= Beginning of Section =
(** * Shenandoah free set: region partitions over a simple bitmap

    A shallow embedding of [ShenandoahSimpleBitMap],
    [ShenandoahRegionPartitions] and [ShenandoahFreeSet]
    (src/hotspot/share/gc/shenandoah/shenandoahFreeSet.{hpp,cpp}),
    followed by the properties established about them.

    Conventions.
    - [size_t] values are integers in [0, 2^64); every [size_t] operation
      that can leave that range is written with [Word.wrap].  [ssize_t]
      values are integers in [-2^63, 2^63); a conversion from [size_t] is
      written [Word.to_ssize].
    - [assert(...)] is compiled only into debug builds.  The partition
      table and the free set are embedded in a small monad with a flag
      [dbg]: with [dbg = true] a failing assertion ends the run with
      [Fatal], with [dbg = false] the assertion is skipped, as in a
      product build.
    - Loops are written with fuel; running out of it is the separate
      outcome [OutOfFuel] (or [None] for the pure bitmap functions), and
      the theorems show that it does not happen. *)

From Stdlib Require Import ZArith List Bool Lia String RelationClasses.
Import ListNotations.
Local Open Scope Z_scope.

(* ================================================================= *)
(** ** Machine words *)

Module Word.

Definition modulus : Z := 2 ^ 64.
Definition half_modulus : Z := 2 ^ 63.

(** Reduction of an integer to a [size_t]. *)
Definition wrap (x : Z) : Z := x mod modulus.

(** Conversion [size_t -> ssize_t] (two's complement). *)
Definition to_ssize (x : Z) : Z :=
  if x <? half_modulus then x else x - modulus.

(** [(size_t) (ssize_t) -1] *)
Definition all_ones : Z := modulus - 1.

(** [~x] on [size_t]. *)
Definition not (x : Z) : Z := wrap (Z.lnot x).

(** [((size_t) 0x01) << n] for a shift count the language defines. *)
Definition one_shl (n : Z) : Z := wrap (Z.shiftl 1 n).

End Word.

(* ================================================================= *)
(** ** ShenandoahSimpleBitMap *)

Module SimpleBitMap.

Import Word.

Definition _bits_per_array_element : Z := 64.

(** [_bitmap] is the memory reached through the [size_t*]: a map from
    array index to word.  Indices in [0, _num_words) are the allocated
    array; the other indices stand for whatever memory surrounds it
    (the run search reads one word past the end before it tests its
    loop condition), and nothing is assumed about their contents. *)
Record t : Type := mk {
  _num_bits : Z;
  _num_words : Z;
  _bitmap : Z -> Z
}.

(** [idx / _bits_per_array_element] and [idx % _bits_per_array_element]:
    the divisor is a [size_t], so the index is converted to [size_t]
    before the unsigned division. *)
Definition array_index (idx : Z) : Z := wrap idx / _bits_per_array_element.
Definition bit_index (idx : Z) : Z := wrap idx mod _bits_per_array_element.

Definition store (bm : t) (array_idx v : Z) : t :=
  mk (_num_bits bm) (_num_words bm)
     (fun j => if j =? array_idx then v else _bitmap bm j).

(** Precondition shared by the single-bit operations and the searches:
    [assert((idx >= 0) && (idx < _num_bits), "precondition")]. *)
Definition index_in_range (bm : t) (idx : Z) : bool :=
  (0 <=? idx) && (idx <? _num_bits bm).

Definition clear_all (bm : t) : t :=
  mk (_num_bits bm) (_num_words bm)
     (fun j => if (0 <=? j) && (j <? _num_words bm) then 0 else _bitmap bm j).

(** The constructor: [_num_words] is the number of bits rounded up to
    whole words; the fresh array is cleared. *)
Definition create (memory : Z -> Z) (num_bits : Z) : t :=
  clear_all
    (mk num_bits
        (wrap (num_bits + (_bits_per_array_element - 1)) / _bits_per_array_element)
        memory).

Definition set_bit (bm : t) (idx : Z) : t :=
  let array_idx := array_index idx in
  let bit_number := bit_index idx in
  let the_bit := one_shl bit_number in
  store bm array_idx (Z.lor (_bitmap bm array_idx) the_bit).

Definition clear_bit (bm : t) (idx : Z) : t :=
  let array_idx := array_index idx in
  let bit_number := bit_index idx in
  let the_bit := one_shl bit_number in
  store bm array_idx (Z.land (_bitmap bm array_idx) (not the_bit)).

Definition is_set (bm : t) (idx : Z) : bool :=
  let array_idx := array_index idx in
  let bit_number := bit_index idx in
  let the_bit := one_shl bit_number in
  negb (Z.land (_bitmap bm array_idx) the_bit =? 0).
(** X20. A backup that is restored and exported again gives the same file,
    character for character, whatever state the restore replaced. *)
Theorem backup_restore_backup_same_file (st cur : state) :
  JS.wf (snapshot (config st) (records st)) ->
  truthy (config st) = true -> truthy (records st) = true ->
  handleBackup (handleRestore (Some (handleBackup st)) true cur) = handleBackup st.
Proof.
  intros Hwf Hc Hr. rewrite (restore_backup_state st cur Hwf Hc Hr).
  unfold handleBackup, exportBackupJSON. simpl config. simpl records.
  rewrite <- PersistFacts.snapshot_normalise by assumption.
  unfold JS.stringify. now rewrite ser_normalise.
Qed.

Lemma backup_restore_backup_same_file_witness :
  handleBackup
    (handleRestore
       (Some (handleBackup
                (mk (Codec.config_to_value DEFAULT_CHECKLIST)
                    (VObj [("2024-05-01",
                            Codec.day_to_value
                              (DayRecord.mk "2024-05-01"
                                 [DailyCheckResult.mk "c1" (Some YES) None (Some "済") None]
                                 (HealthRecord.mk "36.5" nashi nashi None) "t1"))])
                    false None)))
       true initial)
  = handleBackup
      (mk (Codec.config_to_value DEFAULT_CHECKLIST)
          (VObj [("2024-05-01",
                  Codec.day_to_value
                    (DayRecord.mk "2024-05-01"
                       [DailyCheckResult.mk "c1" (Some YES) None (Some "済") None]
                       (HealthRecord.mk "36.5" nashi nashi None) "t1"))])
          false None).
Proof.
  refine (backup_restore_backup_same_file
            (mk (Codec.config_to_value DEFAULT_CHECKLIST)
                (VObj [("2024-05-01",
                        Codec.day_to_value
                          (DayRecord.mk "2024-05-01"
                             [DailyCheckResult.mk "c1" (Some YES) None (Some "済") None]
                             (HealthRecord.mk "36.5" nashi nashi None) "t1"))])
                false None)
            initial _ eq_refl eq_refl).
  simpl. repeat split; CodecFacts.distinct_keys.
Defined.
Lemma wp_batch_loop sip sport sub_ids : ∀ pkts i fs t Q,
  tx_inv sip sport fs t → Forall pkt_ok pkts →
  Forall (λ p, 0 <= subid (dst_addr p) < len sub_ids) pkts →
  0 <= i → i + len pkts <= C_RING_FRAMES → len fs = i →
  (∀ fs' t', Forall2 (λ f p, frame_of f sip sport (in_batch sub_ids p)) fs' pkts →
     tx_inv sip sport (fs ++ fs') t' → kernel t' = kernel t → send_calls t' = send_calls t →
     Q tt t') →
  wp (batch_loop pkts i sub_ids) t Q.
Proof.
  induction pkts as [|p pkts IH]; intros i fs t Q Ht Hp Hs Hi Hn Hl HQ; cbn [batch_loop].
  { rewrite wp_ret. apply (HQ []); [done|by rewrite app_nil_r|done|done]. }
  apply Forall_cons in Hp as [Hp Hps]. apply Forall_cons in Hs as [Hs Hss].
  rewrite len_cons in Hn. pose proof (len_nonneg pkts).
  destruct (idx_is_Some _ _ Hs) as [n Hnn]. rewrite wp_bind. eapply wp_aload; [exact Hnn|].
  rewrite wp_bind. eapply wp_prepare_packet; [done|by apply batch_args_ok|lia|].
  intros f t' Hf Ht' Hk Hsc. rewrite wp_bind.
  rewrite (proj2 (Z.leb_gt (TX_RING_BLOCKS * C_RING_FRAMES) i)) by (unfold TX_RING_BLOCKS; lia).
  unfold when. rewrite wp_ret. eapply IH; [exact Ht'|done|done|lia|lia| |].
  { rewrite len_app, len_cons, len_nil. lia. }
  intros fs' t'' Hfs' Ht'' Hk' Hsc'. apply (HQ (f :: fs')).
  - constructor; [|done]. unfold in_batch. by rewrite Hnn.
  - by rewrite <-app_assoc in Ht''.
  - by rewrite Hk'.
  - by rewrite Hsc'.
Qed.

(** A batch that fits into the ring goes out in its order. *)
Lemma wp_cooked_batched_send sip sport sub_ids pkts t Q :
  tx_inv sip sport [] t → Forall pkt_ok pkts →
  Forall (λ p, 0 <= subid (dst_addr p) < len sub_ids) pkts → len pkts <= C_RING_FRAMES →
  (∀ fs t', Forall2 (λ f p, frame_of f sip sport (in_batch sub_ids p)) fs pkts →
     tx_inv sip sport [] t' → k_wire (kernel t') = k_wire (kernel t) ++ fs →
     send_calls t' = send_calls t → Q tt t') →
  wp (cooked_batched_send pkts sub_ids) t Q.
Proof.
  intros Ht Hp Hs Hl HQ. unfold cooked_batched_send. rewrite wp_bind.
  eapply wp_batch_loop; [exact Ht|done|done|lia|lia|done|].
  intros fs t' Hfs Ht' Hk Hsc. eapply wp_flush; [done|]. intros t'' Ht'' Hw Hs'.
  eapply HQ; [done|done| |]; [by rewrite Hw, Hk|by rewrite Hs'].
Qed.
(* ===== verification/RawRecv.v ===== *)
(** * Receiving frames: src/ip6/lib/raw_backend/udp_raw_receive.c and udp_raw_client.c

    The receive ring is shared with the kernel, which fills slots between two
    calls of [epoll_wait]: the state holds what the coming calls will find, a
    list of [poll]s, each with the slots the kernel has filled until then. [get_packet] and [next_packet] walk the ring,
    [simple_epoll_rcv] takes one packet out of it and [write_packets] stores
    the answers of a bulk read through the pointers they carry. *)

From S2P Require Import Prelude Types Bytes Wire RawSend.

Definition RX_RING_BLOCKS : Z := 4.
Definition TP_STATUS_KERNEL : Z := 0.
Definition TP_STATUS_COPY : Z := 2.
Definition TP_STATUS_LOSING : Z := 4.
Definition EPOLLIN : Z := 1.

(** [rs_frame] is the slot from [tp_mac] on. *)
Record rslot := MkRslot { rs_status : Z; rs_frame : list Z }.
(** The event flags that are returned and the slots filled in the meantime. *)
Record poll := MkPoll { p_events : list Z; p_fills : list (Z * rslot) }.
Definition fill (rg : list rslot) (fills : list (Z * rslot)) : list rslot :=
  foldl (λ rg x, upd rg x.1 x.2) rg fills.
Record rx_ring := MkRx {
  ring : list rslot;
  tpacket_i : Z;
  tp_frame_nr : Z;
  polls : list poll;
}.
(** [struct sockaddr_in6]: the address is also an [ip6_memaddr]. *)
Record sockaddr_in6 := MkSock { sin6_addr : ip6_memaddr; sin6_port : Z }.

Definition put_ring x r := MkRx x (tpacket_i r) (tp_frame_nr r) (polls r).
Definition put_tpacket_i x r := MkRx (ring r) x (tp_frame_nr r) (polls r).
Definition put_polls x r := MkRx (ring r) (tpacket_i r) (tp_frame_nr r) x.
Definition set_status (x : Z) (s : rslot) := MkRslot x (rs_frame s).

Definition epoll_wait : M rx_ring (list Z) :=
  ps ← gets polls;
  match ps with
  | [] => err Hang
  | p :: ps => modify (put_polls ps);; rg ← gets ring; modify (put_ring (fill rg (p_fills p)));; mret (p_events p)
  end.

Definition get_packet : M rx_ring rslot :=
  i ← gets tpacket_i;
  aload ring i.
Definition next_packet : M rx_ring unit :=
  i ← gets tpacket_i;
  n ← gets tp_frame_nr;
  if n =? 0 then err DivByZero else modify (put_tpacket_i ((i + 1) mod n)).
Definition release_packet : M rx_ring unit :=
  i ← gets tpacket_i;
  s ← aload ring i;
  astore ring put_ring i (set_status TP_STATUS_KERNEL s).

(** The fields of a frame; loads beyond the slot fail. *)
Definition frame_field (f : list Z) (o n : Z) : M rx_ring (list Z) :=
  if (o + n <=? len f) then mret (slice f o n) else err OutOfBounds.
Definition msg_size_of (f : list Z) : M rx_ring Z :=
  l ← frame_field f OFF_ULEN 2;
  mret (u16 (ntohs (un_le l) - UDP_HDRLEN)).

(** What is in the current slot: nothing, a frame to skip, or a packet. *)
Inductive slot_kind := SlotEmpty | SlotSkip | SlotPacket (f : list Z).
Definition slot_kind_of (s : rslot) : slot_kind :=
  if rs_status s =? TP_STATUS_KERNEL then SlotEmpty
  else if negb (Z.land (rs_status s) TP_STATUS_COPY =? 0) then SlotSkip
  else if negb (Z.land (rs_status s) TP_STATUS_LOSING =? 0) then SlotSkip
  else SlotPacket (rs_frame s).

(** What [simple_epoll_rcv] hands back: [*rcv_buf], [*remote_addr], the
    sender, and the return value. *)
Record received := MkRcvd {
  r_buf : option (list Z);
  r_remote : option ip6_memaddr;
  r_target : sockaddr_in6;
  r_size : Z;
}.

(** The body of the event loop for one packet. *)
Definition take_packet (rcv_buf : option (list Z)) (want_remote : bool) (f : list Z)
    : M rx_ring received :=
  msg_size ← msg_size_of f;
  buf ← match rcv_buf with
        | Some b => b ← copy b 0 f OFF_DATA msg_size; mret (Some b)
        | None => mret None
        end;
  dst ← frame_field f OFF_DST IPV6_SIZE;
  src ← frame_field f OFF_SRC IPV6_SIZE;
  port ← frame_field f OFF_SPORT 2;
  release_packet;;
  next_packet;;
  mret (MkRcvd buf (if want_remote then Some (dec_addr dst) else None)
    (MkSock (dec_addr src) (un_le port)) msg_size).

(** [for (i = 0; i < num_events; i++)]; a packet ends the loop. *)
Fixpoint event_loop (events : list Z) (rcv_buf : option (list Z)) (want_remote : bool)
    : M rx_ring (option received) :=
  match events with
  | [] => mret None
  | e :: events =>
      if negb (Z.land e EPOLLIN =? 0) then
        s ← get_packet;
        match slot_kind_of s with
        | SlotEmpty => event_loop events rcv_buf want_remote
        | SlotSkip => next_packet;; event_loop events rcv_buf want_remote
        | SlotPacket f => r ← take_packet rcv_buf want_remote f; mret (Some r)
        end
      else event_loop events rcv_buf want_remote
  end.
Fixpoint rcv_loop (fuel : nat) (rcv_buf : option (list Z)) (want_remote : bool)
    : M rx_ring received :=
  match fuel with
  | O => err Hang
  | S fuel =>
      events ← epoll_wait;
      r ← event_loop events rcv_buf want_remote;
      match r with
      | Some r => mret r
      | None => rcv_loop fuel rcv_buf want_remote
      end
  end.
(** Every round takes a poll, so their number is fuel enough. *)
Definition simple_epoll_rcv (rcv_buf : option (list Z)) (want_remote : bool) : M rx_ring received :=
  λ r, rcv_loop (S (length (polls r))) rcv_buf want_remote r.

(** The memory the pointers of a bulk read point to: a buffer at address [base]. *)
Record pool := MkPool { base : Z; bytes : list Z }.
Definition pool_write (p : pool) (a : Z) (src : list Z) (o n : Z) : M rx_ring pool :=
  b ← copy (bytes p) (a - base p) src o n;
  mret (MkPool (base p) b).

(** [write_packets]; [event] is not reset, so a wait that reports nothing
    leaves it as it was, [last]. *)
Fixpoint write_loop (fuel : nat) (last packets num_packets : Z) (p : pool) : M rx_ring pool :=
  match fuel with
  | O => err Hang
  | S fuel =>
      if packets =? num_packets then mret p else
      events ← epoll_wait;
      let e := match events with e :: _ => e | [] => last end in
      if negb (Z.land e EPOLLIN =? 0) then
        s ← get_packet;
        match slot_kind_of s with
        | SlotEmpty => write_loop fuel e packets num_packets p
        | SlotSkip => next_packet;; write_loop fuel e packets num_packets p
        | SlotPacket f =>
            dst ← frame_field f OFF_DST IPV6_SIZE;
            msg_size ← msg_size_of f;
            p ← pool_write p (paddr (dec_addr dst)) f OFF_DATA msg_size;
            release_packet;;
            next_packet;;
            write_loop fuel e (packets + 1) num_packets p
        end
      else write_loop fuel e packets num_packets p
  end.
Definition write_packets (garbage num_packets : Z) (p : pool) : M rx_ring pool :=
  λ r, write_loop (S (length (polls r))) garbage 0 num_packets p r.

(** ** What arrives *)

(** From [r] on, the next packet is [f]; [r'] is the ring at that time. *)
Inductive arrival : rx_ring → list Z → rx_ring → Prop :=
| arr_now r e rg ps s f :
    polls r = MkPoll [e] rg :: ps → Z.land e EPOLLIN ≠ 0 →
    idx (fill (ring r) rg) (tpacket_i r) = Some s → slot_kind_of s = SlotPacket f →
    arrival r f (MkRx (fill (ring r) rg) (tpacket_i r) (tp_frame_nr r) ps)
| arr_quiet r rg ps f r' :
    polls r = MkPoll [] rg :: ps → arrival (MkRx (fill (ring r) rg) (tpacket_i r) (tp_frame_nr r) ps) f r' →
    arrival r f r'
| arr_empty r e rg ps s f r' :
    polls r = MkPoll [e] rg :: ps →
    idx (fill (ring r) rg) (tpacket_i r) = Some s → slot_kind_of s = SlotEmpty →
    arrival (MkRx (fill (ring r) rg) (tpacket_i r) (tp_frame_nr r) ps) f r' →
    arrival r f r'
| arr_skip r e rg ps s f r' :
    polls r = MkPoll [e] rg :: ps → Z.land e EPOLLIN ≠ 0 →
    idx (fill (ring r) rg) (tpacket_i r) = Some s → slot_kind_of s = SlotSkip → tp_frame_nr r ≠ 0 →
    arrival (MkRx (fill (ring r) rg) ((tpacket_i r + 1) mod tp_frame_nr r) (tp_frame_nr r) ps) f r' →
    arrival r f r'.

Lemma wp_epoll_wait r p ps Q :
  polls r = p :: ps → Q (p_events p) (MkRx (fill (ring r) (p_fills p)) (tpacket_i r) (tp_frame_nr r) ps) →
  wp epoll_wait r Q.
Proof. intros E HQ. unfold epoll_wait. rewrite wp_bind, wp_gets, E. by wp_pure. Qed.

Lemma slot_in_ring rg i n ps s r :
  idx rg i = Some s → r = MkRx rg i n ps →
  wp get_packet r (λ x r', x = s ∧ r' = r).
Proof.
  intros E ->. unfold get_packet. rewrite wp_bind, wp_gets. by eapply wp_aload.
Qed.

(** The receive loop stops at the first packet, whatever came before. *)
Lemma wp_rcv_loop r f r' buf want Q :
  arrival r f r' → wp (take_packet buf want f) r' Q →
  ∀ fuel, (length (polls r) < fuel)%nat → wp (rcv_loop fuel buf want) r Q.
Proof.
  intros Ha Ht. induction Ha as [r e rg ps s f Hp He Hs Hk|r rg ps f r' Hp Ha IH
    |r e rg ps s f r' Hp Hs Hk Ha IH|r e rg ps s f r' Hp He Hs Hk Hn Ha IH];
    intros fuel Hf; (destruct fuel as [|fuel]; [lia|]); cbn [rcv_loop]; rewrite wp_bind;
    (eapply wp_epoll_wait; [exact Hp|]); cbn [p_events p_fills]; rewrite wp_bind;
    rewrite Hp in Hf; simpl in Hf; cbn [event_loop].
  - rewrite (proj2 (Z.eqb_neq _ 0)) by done. cbn [negb]. rewrite wp_bind.
    eapply wp_mono; [by eapply slot_in_ring|]. intros x rx [-> ->]. rewrite Hk, wp_bind.
    eapply wp_mono; [exact Ht|]. intros a rx Hq. by rewrite !wp_ret.
  - rewrite wp_ret. apply IH; [done|simpl; lia].
  - destruct (negb (Z.land e EPOLLIN =? 0)).
    + rewrite wp_bind. eapply wp_mono; [by eapply slot_in_ring|]. intros x rx [-> ->].
      rewrite Hk. cbn [event_loop]. rewrite wp_ret. apply IH; [done|simpl; lia].
    + cbn [event_loop]. rewrite wp_ret. apply IH; [done|simpl; lia].
  - rewrite (proj2 (Z.eqb_neq _ 0)) by done. cbn [negb]. rewrite wp_bind.
    eapply wp_mono; [by eapply slot_in_ring|]. intros x rx [-> ->]. rewrite Hk.
    unfold next_packet. rewrite !wp_bind, wp_gets, wp_bind, wp_gets. cbn [tp_frame_nr tpacket_i].
    rewrite (proj2 (Z.eqb_neq (tp_frame_nr r) 0)) by done. rewrite wp_modify.
    cbn [event_loop]. rewrite wp_ret. apply IH; [done|simpl; lia].
Qed.

(** *** The packet is what was sent *)

Lemma frame_field_of f rest o n :
  0 <= o → 0 <= n → o + n <= len f →
  frame_field (f ++ rest) o n = mret (slice f o n).
Proof.
  intros. unfold frame_field. rewrite (proj2 (Z.leb_le _ _)); [|rewrite len_app; pose proof (len_nonneg rest); lia].
  f_equal. rewrite <-(slice_take (f ++ rest) (len f) o n) by lia. f_equal.
  rewrite take_app_length' by (unfold len; lia). done.
Qed.

Lemma msg_size_frame f rest sip sport p r Q :
  frame_of f sip sport p → 0 <= datalen p <= 65527 → Q (datalen p) r →
  wp (msg_size_of (f ++ rest)) r Q.
Proof.
  intros Hf Hd HQ. pose proof (fr_len _ _ _ _ Hf) as Hl. unfold msg_size_of.
  rewrite frame_field_of by (rewrite ?Hl; unfold OFF_ULEN, OFF_DATA, ETH_HDRLEN, IP6_HDRLEN, UDP_HDRLEN; lia).
  rewrite wp_bind, wp_ret, wp_ret, (fr_ulen _ _ _ _ Hf).
  unfold UDP_HDRLEN. rewrite (u16_small (8 + datalen p)) by lia.
  rewrite un_le_le by (pose proof (htons_range (8 + datalen p)); simpl; lia).
  rewrite htons_htons by lia. replace (8 + datalen p - 8) with (datalen p) by lia.
  by rewrite u16_small by lia.
Qed.

Lemma wp_take_packet f rest sip sport p r (buf : option (list Z)) (want : bool) s Q :
  frame_of f sip sport p → addr_ok (dst_addr p) → 0 <= sport < 65536 →
  0 <= datalen p <= 65527 → len sip = 16 →
  (match buf with Some b => datalen p <= len b | None => True end) →
  idx (ring r) (tpacket_i r) = Some s → tp_frame_nr r ≠ 0 →
  (∀ b, match buf with
        | Some b0 => ∃ l, b = Some l ∧ len l = len b0 ∧ take (Z.to_nat (datalen p)) l = data p ∧
                     drop (Z.to_nat (datalen p)) l = drop (Z.to_nat (datalen p)) b0
        | None => b = None
        end →
     Q (MkRcvd b (if want then Some (dst_addr p) else None) (MkSock (dec_addr sip) sport) (datalen p))
       (MkRx (upd (ring r) (tpacket_i r) (set_status TP_STATUS_KERNEL s))
          ((tpacket_i r + 1) mod tp_frame_nr r) (tp_frame_nr r) (polls r))) →
  wp (take_packet buf want (f ++ rest)) r Q.
Proof.
  intros Hf Ha Hsp Hd Hsip Hb Hs Hn HQ. pose proof offs as Hoffs.
  pose proof (fr_len _ _ _ _ Hf) as Hl. pose proof (idx_Some_range _ _ _ Hs).
  unfold take_packet. rewrite wp_bind. eapply msg_size_frame; [done|done|].
  rewrite wp_bind. eapply (wp_mono _ _ (λ (b : option (list Z)) r', r' = r ∧ match buf with
        | Some b0 => ∃ l, b = Some l ∧ len l = len b0 ∧ take (Z.to_nat (datalen p)) l = data p ∧
                     drop (Z.to_nat (datalen p)) l = drop (Z.to_nat (datalen p)) b0
        | None => b = None
        end)).
  { destruct buf as [b0|]; [|by rewrite wp_ret]. rewrite wp_bind.
    pose proof (len_nonneg rest). apply wp_copy; [lia|lia|lia|lia|rewrite len_app; lia|].
    intros l Hll Hidx. rewrite wp_ret. split; [done|]. exists l. split_and!; [done|done| |].
    - rewrite <-(fr_data _ _ _ _ Hf). apply idx_ext. intros i.
      destruct (decide (0 <= i)); [|rewrite !idx_None; [done|lia..]].
      rewrite idx_take, idx_slice by lia. case_decide; [|done].
      rewrite Hidx, decide_True by lia. rewrite idx_app, decide_True by lia. f_equal. lia.
    - apply idx_ext. intros i. destruct (decide (0 <= i)); [|rewrite !idx_None; [done|lia..]].
      rewrite !idx_drop by lia. destruct (decide (datalen p + i < len b0)).
      + rewrite Hidx, decide_False by lia. done.
      + rewrite !idx_None; [done|lia..]. }
  intros b r1 [-> Hbb]. unfold IPV6_SIZE.
  rewrite !frame_field_of by lia. rewrite wp_bind, wp_ret, wp_bind, wp_ret, wp_bind, wp_ret.
  unfold release_packet, next_packet. rewrite !wp_bind, wp_gets, wp_bind.
  eapply wp_aload; [exact Hs|]. apply wp_astore; [done|]. rewrite !wp_bind, wp_gets, wp_bind, wp_gets.
  cbn [tp_frame_nr put_ring]. rewrite (proj2 (Z.eqb_neq (tp_frame_nr r) 0)) by done.
  rewrite wp_modify, wp_ret. cbn [tpacket_i put_ring put_tpacket_i ring polls].
  rewrite (fr_dst _ _ _ _ Hf), (fr_src _ _ _ _ Hf), (fr_sport _ _ _ _ Hf).
  rewrite dec_enc_addr by done. rewrite un_le_le by done. by apply HQ.
Qed.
= End of Section =
→ What the task asks
Word for word, restate the lines above from the line containing "Definition array_index (idx" through the line containing "whole words; the", with both included and nothing else.

→ Solved problem
Definition array_index (idx : Z) : Z := wrap idx / _bits_per_array_element.
Definition bit_index (idx : Z) : Z := wrap idx mod _bits_per_array_element.

Definition store (bm : t) (array_idx v : Z) : t :=
  mk (_num_bits bm) (_num_words bm)
     (fun j => if j =? array_idx then v else _bitmap bm j).

(** Precondition shared by the single-bit operations and the searches:
    [assert((idx >= 0) && (idx < _num_bits), "precondition")]. *)
Definition index_in_range (bm : t) (idx : Z) : bool :=
  (0 <=? idx) && (idx <? _num_bits bm).

Definition clear_all (bm : t) : t :=
  mk (_num_bits bm) (_num_words bm)
     (fun j => if (0 <=? j) && (j <? _num_words bm) then 0 else _bitmap bm j).

(** The constructor: [_num_words] is the number of bits rounded up to
    whole words; the fresh array is cleared. *)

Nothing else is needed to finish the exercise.